William Morris Wallpapers


Illustration: William Morris. Trellis, 1864.

William Morris wallpapers are probably more popular today than his textile and carpet designs. However, Morris himself did not necessarily treat wallpaper on as equal a footing as the rest of his design work.


Illustration: William Morris. Daisy, 1864.

Morris did not actually like wallpaper and would not live with it in his own interiors. He much preferred to decorate his walls with textiles and always saw wallpaper as a poor imitation, which historically it always was.

However, by the mid-nineteenth century, interiors had radically changed and with the introduction of the mass manufacture of wallpaper, even royalty was persuaded to decorate, at least partially, their interiors with rolls of paper.


Illustration: William Morris. Acanthus, 1875.

Today Morris textile and wallpaper designs are, overall, interchangeable. That was not the case when William Morris was running his company Morris & Co. At first, he kept the number of designs produced for wallpaper manufacturing at a fairly low level. This had more to do with his concern over the quality control of production, rather than his personal dislike of the medium.

As techniques improved, Morris & Co was able to add more designs to their output. However, he was always keen to separate textile and wallpaper design work. He felt, as was the Design Reform remit, that what suited a woven textile would not necessarily suit a paper base.


Illustration: William Morris. Chrysanthemum, 1877.

Morris did have some strange interior design ideas of his own. He felt that some of his larger wallpaper design work was best suited to smaller rooms. This is puzzling as most interior designers and critics of the day were of the opinion that a small room deserved a small motif or pattern, as we would assume today. It seems strange that Morris felt differently. He was a very competent interior designer and was often called to give personal help and decisions for his better and wealthier clients. It is assumed that most of these clients did not possess small rooms which needed wallpapering.


Illustration: William Morris. Willow Bough, 1887.
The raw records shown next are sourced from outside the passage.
(** * OmniLRS high-resolution DEM generator: a shallow embedding

    Source files:
    - [src/terrain_management/high_res_dem_gen.py]
    - [src/terrain_management/large_scale_terrain/utils.py]

    Modelling conventions.
    - Python [int] is [Z].  Python [float] configuration values
      ([resolution], [source_resolution], shift coordinates) are exact
      rationals [Q]; [int(f)] is truncation toward zero ([py_int]) and
      [f // g] is the floor of the quotient.  Rounding of IEEE doubles is
      not modelled: the properties that involve these values are stated
      on the expressions the code evaluates, or depend only on their
      sign or on quotients that are whole numbers.
    - [block_size] is an integer, as in the driver at the end of the
      source file ([block_size = 50]); block anchors are then integers.
    - A normal return is [Ok v]; a call that does not return normally
      is [Raise e], where [e] is the exception raised or, for a [put]
      that waits on a full queue which nothing empties, [Blocked].
    - A Python [dict] is an insertion-ordered association list
      ([PyDict]); the per-tile state dictionaries are mutable objects
      shared between trackers, so they live in a store addressed by
      references.
    - A 2-D [numpy] array is a list of rows; the element type is kept
      abstract (the code only copies, zero-fills and adds elevations).
      Basic slices follow [numpy]: negative bounds count from the end,
      bounds are clipped, shapes are checked with broadcasting.
    - The worker processes and their queues are not run: the dispatcher
      is modelled one loop turn at a time on the queue contents it
      observes, and the results [collect_results()] drains are arguments
      of [collect_terrain_data].  The generator keeps the intake of each
      manager, of bound 400; how many jobs the dispatcher process has
      taken from it when [process_data] puts the next one is an argument
      of [generate_terrain_blocks] and [shift] (a [schedule]).
    - [cv2.resize] and the [crater_gen] module are collaborators outside
      these sources; they are operations of the classes [Cv2],
      [CraterGen] and [CraterBuilder].  [cv2.resize] and
      [generateCraters] may raise.
    - The loops of the dispatcher and of a worker are also run to their
      end on given queue contents ([dispatch_run], [worker_run]), for
      the case that no other process touches the queues meanwhile.
    - [ScopedTimer] reads the clock and prints: the times are arguments
      and the printed lines are collected in a list. *)

From Stdlib Require Import ZArith QArith Qround Lia String Ascii.
From stdpp Require Import base option list gmap strings pretty.

Open Scope Z_scope.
There was not, as you might expect, universal praise for Morris & Co wallpapers. Some critics were divided as to the appropriateness of some of his designs for domestic interior use. Oscar Wilde famously loathed Morris's wallpapers. He felt, as did many others, that Morris's habit of producing wallpaper designs with all over pattern, made for a very restless night. However, perhaps Wilde had spent one too many nights in a small bedroom decorated to one of Morris's more interesting interior standards of 'big pattern-small room'.